Third, the charity uses the language of investments and returns when talking to both donors and financial professionals.
“We shouldn’t be saying, ‘Hey, why don’t you give to us from your donor-advised fund?’” Shadyac says. “What we should say is: ‘If you’d like to make an investment into St. Jude Children’s Research Hospital, can we talk about the best ways to make that happen?’”
People with DAFs, he says, often view their giving as “an investment to further the mission that they are supporting.”
St. Jude’s approach is similar to what other organizations pursuing DAF donors are doing, says professor Genevieve Shaker. As part of research she is conducting but has not yet published, Shaker interviewed almost 50 fundraisers about their strategies to win gifts from people with DAFs, and their answers mirrored some of St. Jude’s approaches.
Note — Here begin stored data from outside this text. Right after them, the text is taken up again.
(** A run that is still going after any number of iterations. *)
Definition diverges {A} (run : nat -> outcome A) : Prop :=
  forall fuel, exists w', run fuel = OutOfFuel w'.

(** A run that ends by raising. *)
Definition fails {A} (run : nat -> outcome A) : Prop :=
  exists fuel e w', run fuel = Raised e w'.

(** An outcome that is the return of [a], [n] requests after [w]. *)
Definition returns_after {A} (o : outcome A) (a : A) (w : world) (n : nat) : Prop :=
  exists w' reqs,
    o = Returned a w' /\ sent w' = sent w ++ reqs /\ List.length reqs = n.

(** An outcome that is the raise of [e], [n] requests after [w]. *)
Definition raises_after {A} (o : outcome A) (e : exn) (w : world) (n : nat) : Prop :=
  exists w' reqs,
    o = Raised e w' /\ sent w' = sent w ++ reqs /\ List.length reqs = n.

(** The world after more requests were sent. *)
Definition with_sent (w : world) (reqs : list request) : world :=
  mkWorld (sent w ++ reqs) (stdout w) (stdin w) (written w).

Definition with_stdout (w : world) (lines : list string) : world :=
  mkWorld (sent w) (stdout w ++ lines) (stdin w) (written w).

Definition final_world {A} (o : outcome A) : world :=
  match o with
  | Returned _ w | Raised _ w | OutOfFuel w => w
  end.

Definition is_get (req : request) : bool :=
  match req with Get _ _ _ => true | Post _ _ => false end.

Definition is_post (req : request) : bool := negb (is_get req).

(** A GET of the cursor-style fetchers is well formed when it carries no
    parameter at all, or one cursor that is a real token. *)
Definition cursor_params_ok (req : request) : bool :=
  match req with
  | Get _ _ [] => true
  | Get _ _ [(key, token)] => (key =? "cursor")%string && truthy token
  | _ => false
  end.

(* ================================================================= *)
(** ** Sample surroundings *)

(** Concrete records, pages and servers on which the statements below are
    exercised. *)

Definition member (id : string) (active : bool) (license : string) : pyval :=
  PyDict [("id", PyStr id); ("active", PyBool active); ("license", PyStr license)].

Definition three_members : list pyval :=
  [member "1" true "full"; member "2" false "full"; member "3" true "basic"].

Definition demo_pages : list (list pyval) :=
  [[member "1" true "full"; member "2" false "full"];
   [member "3" true "basic"];
   [member "4" true "full"]].

(** A body that reads as a page in both styles. *)
Definition page_body (records : list pyval) (next : option string) : pyval :=
  PyDict (("data", PyList records) ::
          match next with
          | Some t => [("cursor", PyStr t); ("links", PyDict [("next", PyStr t)])]
          | None => []
          end).

Definition ok (body : pyval) : reply := Responded (mkResponse 200 "" (Some body)).

(** A server that hands out [demo_pages], one page per request, and then
    acknowledges whatever follows. *)
Definition demo_server (hist : list request) (req : request) : reply :=
  match List.length hist with
  | 0%nat => ok (page_body (nth 0 demo_pages []) (Some "https://api.miro.com/v2/boards?page=2"))
  | 1%nat => ok (page_body (nth 1 demo_pages []) (Some "https://api.miro.com/v2/boards?page=3"))
  | 2%nat => ok (page_body (nth 2 demo_pages []) None)
  | _ => ok (PyDict [])
  end.

Definition demo_environ (name : string) : option string :=
  if (name =? "MIRO_API_TOKEN")%string then Some "token"
  else if (name =? "MIRO_ORG_ID")%string then Some "org"
  else if (name =? "SLACK_WEBHOOK_URL")%string then Some "https://hooks.slack.com/services/T/B/X"
  else None.

Definition demo_files (path : string) : file_status :=
  if (path =? "token.txt")%string then Content "token" else NotAFile.

Definition demo_env : env :=
  mkEnv demo_server demo_environ demo_files (fun _ => "").

(** A server whose every page carries the same token. *)
Definition looping_env : env :=
  mkEnv (fun _ _ => ok (page_body [member "1" true "full"] (Some "again")))
    demo_environ demo_files (fun _ => "").

(** A server whose second answer is not JSON. *)
Definition garbled_env : env :=
  mkEnv (fun hist _ =>
           match hist with
           | [] => ok (page_body (nth 0 demo_pages []) (Some "https://api.miro.com/v2/boards?page=2"))
           | _ => Responded (mkResponse 200 "<html>Bad Gateway</html>" None)
           end)
    demo_environ demo_files (fun _ => "").

(** A server with 601 licensed members on its single page. *)
Definition crowded_env : env :=
  mkEnv (fun hist _ =>
           match hist with
           | [] => ok (page_body (repeat (member "n" true "full") 601) None)
           | _ => ok (PyDict [])
           end)
    demo_environ demo_files (fun _ => "").

(** A server whose page carries an empty cursor. *)
Definition empty_cursor_env : env :=
  mkEnv (fun _ _ => ok (PyDict [("data", PyList three_members); ("cursor", PyStr "")]))
    demo_environ demo_files (fun _ => "").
“They tried to build relationships with their community foundation, with wealth advisers in their communities, with philanthropic advisers to become more visible to the sponsors,” says Shaker, who teaches philanthropic studies at Indiana University Lilly Family School of Philanthropy.
DAF Donors Are Changing
St. Jude, like other charities, is getting donations through DAFs not just from the ultrawealthy, but also from small and midsize donors.
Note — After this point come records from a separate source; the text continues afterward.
(** X24. Which database the router chooses.  Without a project it is
    "neo4j".  The name returned is never empty, and the call fails only
    when the configuration file cannot be read.  When the last line of the
    file assigns a value that is not empty to MNEMOSYNE_DATABASE, that value
    is chosen whatever the lines before say, NEO4J_DATABASE included; when
    no line assigns MNEMOSYNE_DATABASE or NEO4J_DATABASE it is "neo4j".  The
    database that getProjectMetadata reports is the one getDatabaseName
    chooses, and auto_cleanup is off only for the value "false". *)
Theorem getDatabaseName_choice
        (readFileSync : Router.Path -> option Router.JSString)
        (parseInt : Router.JSString -> option Z) :
  Router.getDatabaseName readFileSync None = Some (Router.lit "neo4j")
  /\ (forall projectInfo database,
        Router.getDatabaseName readFileSync projectInfo = Some database ->
        database <> [])
  /\ (forall info,
        Router.getDatabaseName readFileSync (Some info) = None
        <-> readFileSync (Router.configFile info) = None)
  /\ (forall info content line value,
        readFileSync (Router.configFile info) = Some (content ++ 10%N :: line) ->
        existsb (N.eqb 10) line = false ->
        Router.assignment_of line = Some (Router.lit "MNEMOSYNE_DATABASE", value) ->
        value <> [] ->
        Router.getDatabaseName readFileSync (Some info) = Some value)
  /\ (forall info content,
        readFileSync (Router.configFile info) = Some content ->
        (forall line key value,
            In line (Router.split_lines content) ->
            Router.assignment_of line = Some (key, value) ->
            key <> Router.lit "MNEMOSYNE_DATABASE"
            /\ key <> Router.lit "NEO4J_DATABASE") ->
        Router.getDatabaseName readFileSync (Some info) = Some (Router.lit "neo4j"))
  /\ (forall info metadata,
        Router.getProjectMetadata readFileSync parseInt (Some info)
        = Some (Some metadata) ->
        Router.getDatabaseName readFileSync (Some info)
        = Some (Router.pm_database metadata)
        /\ (Router.auto_cleanup metadata = false
            <-> exists config,
                 Router.parseEnvFile readFileSync (Router.configFile info)
                 = Some config
                 /\ Router.get_property config (Router.lit "AUTO_CLEANUP")
                    = Some (Router.lit "false"))).
Proof.
  split; [reflexivity|]. split; [|split; [|split; [|split]]].
  - intros [info|] database; cbn [Router.getDatabaseName].
    + destruct (Router.parseEnvFile readFileSync (Router.configFile info))
        as [config|]; [|discriminate].
      destruct (Router.or_else _ _) as [[|c s]|]; intro Heq; injection Heq as <-;
        discriminate.
    + intro Heq. injection Heq as <-. discriminate.
  - intro info. cbn [Router.getDatabaseName]. unfold Router.parseEnvFile.
    destruct (readFileSync (Router.configFile info)) as [content|];
      cbn [option_map].
    + destruct (Router.or_else _ _) as [[|c s]|]; split; discriminate.
    + split; reflexivity.
  - intros info content line value Hread Hline Hassign Hvalue.
    cbn [Router.getDatabaseName]. unfold Router.parseEnvFile.
    rewrite Hread. cbn [option_map].
    rewrite (ConfigFacts.parse_content_last content line Hline).
    unfold Router.parse_line. rewrite Hassign.
    rewrite ConfigFacts.get_set_same by reflexivity.
    destruct value as [|c s]; [contradiction|]. reflexivity.
  - intros info content Hread Hother.
    cbn [Router.getDatabaseName]. unfold Router.parseEnvFile.
    rewrite Hread. cbn [option_map]. unfold Router.parse_content.
    rewrite !ConfigFacts.get_after_other_lines.
    + reflexivity.
    + intros line k v Hl Hk. exact (proj2 (Hother line k v Hl Hk)).
    + intros line k v Hl Hk. exact (proj1 (Hother line k v Hl Hk)).
  - intros info metadata. cbn [Router.getProjectMetadata Router.getDatabaseName].
    destruct (Router.parseEnvFile readFileSync (Router.configFile info))
      as [config|]; [|discriminate].
    intro Heq. injection Heq as <-. cbn [Router.pm_database Router.auto_cleanup].
    split.
    + destruct (Router.or_else _ _) as [[|c s]|]; reflexivity.
    + split.
      * intro Hoff. exists config. split; [reflexivity|].
        destruct (Router.get_property config (Router.lit "AUTO_CLEANUP"))
          as [v|]; [|discriminate].
        apply negb_false_iff, RouterFacts.jseqb_eq in Hoff. rewrite Hoff.
        reflexivity.
      * intros [config' [Hcfg Hget]]. injection Hcfg as <-. rewrite Hget.
        reflexivity.
Qed.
“We see the whole gamut, but I do think increasingly it’s becoming more of a middle-income option as they see the benefits of that giving vehicle,” Shadyac says.
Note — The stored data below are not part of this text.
(** [JITDebugReader::ReadDebugInfo]; the list is the contents of
    [*debug_info] when the function returns. *)
Definition ReadDebugInfo (new_descriptor : Descriptor.t) (debug_info : list JITDebugInfo.t)
    : M (bool * list JITDebugInfo.t) :=
  fun s =>
    let type := Descriptor.type new_descriptor in
    let old := old_descriptor type (process s) in
    let has_update :=
      negb (Descriptor.action_seqlock new_descriptor =? Descriptor.action_seqlock old)
      && (Z.land (Descriptor.action_seqlock new_descriptor) 1 =? 0) in
    if negb has_update then (true, debug_info, s)
    else
      let read_entry_limit :=
        u32 (Descriptor.action_seqlock new_descriptor - Descriptor.action_seqlock old) / 2 in
      let '(ok, new_entries, s) :=
        ReadNewCodeEntries new_descriptor (Descriptor.action_timestamp old)
          read_entry_limit [] s in
      if negb ok then (true, debug_info, s)
      else
        let '(changed, s) := IsDescriptorChanged new_descriptor s in
        if changed then (true, debug_info, s)
        else
          let '(ok, debug_info, s) :=
            match new_entries with
            | [] => (true, debug_info, s)
            | _ :: _ =>
                match type with
                | kJIT => ReadJITCodeDebugInfo new_entries debug_info s
                | kDEX =>
                    let '(debug_info, s) := ReadDexFileDebugInfo new_entries debug_info s in
                    (true, debug_info, s)
                end
            end in
          if negb ok then (false, debug_info, s)
          else (true, debug_info, set_process (set_old_descriptor type new_descriptor (process s)) s).

(** [android::base::StartsWith] and [android::base::EndsWith] *)
Definition StartsWith (s prefix : string) : bool := String.prefix prefix s.
Definition EndsWith (s suffix : string) : bool :=
  String.prefix (String.rev suffix) (String.rev s).

(** [static bool IsArtLib(const std::string& filename)] *)
Definition IsArtLib (filename : string) : bool :=
  EndsWith filename "libart.so" || EndsWith filename "libartd.so".

Definition kJITZygoteCacheMmapPrefix : string := "/memfd:jit-zygote-cache".
Definition PROT_EXEC : Z := 4.

(** The symbol callback of [GetDescriptorsLocation], applied to every
    dynamic symbol in turn. *)
Fixpoint find_descriptors (aligned_segment_vaddr : Z) (symbols : list ElfFileSymbol.t)
    (jit_addr dex_addr : Z) : Z * Z :=
  match symbols with
  | [] => (jit_addr, dex_addr)
  | symbol :: rest =>
      if String.eqb (ElfFileSymbol.name symbol) "__jit_debug_descriptor"
      then find_descriptors aligned_segment_vaddr rest
             (u64 (ElfFileSymbol.vaddr symbol - aligned_segment_vaddr)) dex_addr
      else if String.eqb (ElfFileSymbol.name symbol) "__dex_debug_descriptor"
      then find_descriptors aligned_segment_vaddr rest jit_addr
             (u64 (ElfFileSymbol.vaddr symbol - aligned_segment_vaddr))
      else find_descriptors aligned_segment_vaddr rest jit_addr dex_addr
  end.

(** [JITDebugReader::GetDescriptorsLocation]; [None] is the null
    pointer. *)
Definition GetDescriptorsLocation (art_lib_path : string) : M (option DescriptorsLocation.t) :=
  fun s =>
    match descriptors_location_cache_ s !! art_lib_path with
    | Some location =>
        (if DescriptorsLocation.jit_descriptor_addr location =? 0 then None else Some location, s)
    | None =>
        let s :=
          set_descriptors_location_cache_
            (<[art_lib_path := DescriptorsLocation.init]> (descriptors_location_cache_ s)) s in
        match ElfFile_Open w art_lib_path with
        | None => (None, s)
        | Some elf =>
            let kPageSize := to_size_t (getpagesize w) in
            let kPageMask := to_size_t (Z.lnot (to_size_t (kPageSize - 1))) in
            let min_vaddr_in_file := ElfFile.ReadMinExecutableVaddr elf in
            let aligned_segment_vaddr := Z.land min_vaddr_in_file kPageMask in
            let '(jit_addr, dex_addr) :=
              find_descriptors aligned_segment_vaddr (ElfFile.ParseDynamicSymbols elf) 0 0 in
            if (jit_addr =? 0) || (dex_addr =? 0) then (None, s)
            else
              let location := DescriptorsLocation.mk (ElfFile.Is64Bit elf) jit_addr dex_addr in
              (Some location,
               set_descriptors_location_cache_
                 (<[art_lib_path := location]> (descriptors_location_cache_ s)) s)
        end
    end.

Fixpoint zygote_cache_ranges (thread_mmaps : list ThreadMmap.t) : list (Z * Z) :=
  match thread_mmaps with
  | [] => []
  | map :: rest =>
      if StartsWith (ThreadMmap.name map) kJITZygoteCacheMmapPrefix
      then (ThreadMmap.start_addr map, u64 (ThreadMmap.start_addr map + ThreadMmap.len map))
           :: zygote_cache_ranges rest
      else zygote_cache_ranges rest
  end.

(** [JITDebugReader::InitializeProcess] *)
Definition InitializeProcess : M bool :=
  fun s =>
    let maps := GetThreadMmapsInProcess w (now s) (Process.pid (process s)) in
    let s := tick s in
    match maps with
    | None => (false, set_process (Process.set_died true (process s)) s)
    | Some thread_mmaps =>
        match List.find (fun map => negb (Z.land (ThreadMmap.prot map) PROT_EXEC =? 0)
                                    && IsArtLib (ThreadMmap.name map)) thread_mmaps with
        | None => (false, s)
        | Some map =>
            let art_lib_path := ThreadMmap.name map in
            let min_vaddr_in_memory := ThreadMmap.start_addr map in
            if (String.length art_lib_path =? 0)%nat then (false, s)
            else
              let '(location, s) := GetDescriptorsLocation art_lib_path s in
              match location with
              | None => (false, s)
              | Some location =>
                  let p := process s in
                  let p :=
                    Process.set_location (DescriptorsLocation.is_64bit location)
                      (u64 (DescriptorsLocation.jit_descriptor_addr location + min_vaddr_in_memory))
                      (u64 (DescriptorsLocation.dex_descriptor_addr location + min_vaddr_in_memory))
                      p in
                  let p :=
                    Process.set_jit_zygote_cache_ranges_
                      (Process.jit_zygote_cache_ranges_ p ++ zygote_cache_ranges thread_mmaps) p in
                  (true, set_process (Process.set_initialized true p) s)
              end
        end
    end.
One such donor who isn’t giving millions through his DAF, but is giving steadily, is Dr. Vernon Rayford, who established a DAF with his wife. They contribute $425 monthly to their DAF and dole the money out to a variety of charities throughout the year, including St. Jude.
“We give to local charities in our community,” Rayford says, noting they also give to a nursing association and a pediatric free clinic.
Rayford, who trained in internal medicine and pediatrics, has seen throughout his career the toll having both extensive medical bills and a sick child can have on a family. He admires the St. Jude approach, which guarantees parents will never see a bill so they can focus on being present for their ill child. While Rayford initially got involved with St. Jude to run a race, the organization’s messaging and tailored outreach got him more deeply involved. In particular, one of St. Jude’s advisers reached out to Rayford and began sharing the work the hospital does in the area of sickle-cell research and care. St. Jude asked Rayford, who is Black, to make a gift to a program that honors one of St. Jude’s first Black doctors, who pioneered innovative sickle-cell treatments.
Now that he’s been donating through a DAF for three years, Rayford has come to love the ease of the process.
“It’s a very durable way of giving,” Rayford says. “Another upside is its convenience around tax time. You don’t necessarily have to cobble together the check stubs and gift acknowledgments from the myriad of places that you support.”
This broadening of DAF donors is being seen across the field, according to Shaker.
“Everybody said they’re getting more DAF gifts now than they did in the past,” she says. “They are seeing a broadening in the group of donors who are using DAFs. As more people have started to use DAFs, they are seeing more people who don’t fit that stereotype [of being ultrawealthy].”
Be Ready for DAF Supporters
More new-to-DAF donors are coming into the field, and Shaker says some of them are looking to charities to help advise them.
“People are getting DAFs because their financial advisers say, ‘Hey, you really should do this,’” she says. “And then people are like, ‘Oh, now what?’”
In her research, Shaker found that fundraisers felt they had to have a good base of knowledge about DAFs to talk to donors who had questions, as well as to talk to donors who were “very sophisticated” in their DAF use.
“These donors seem more savvy,” she says. “They spend time thinking about their philanthropy.”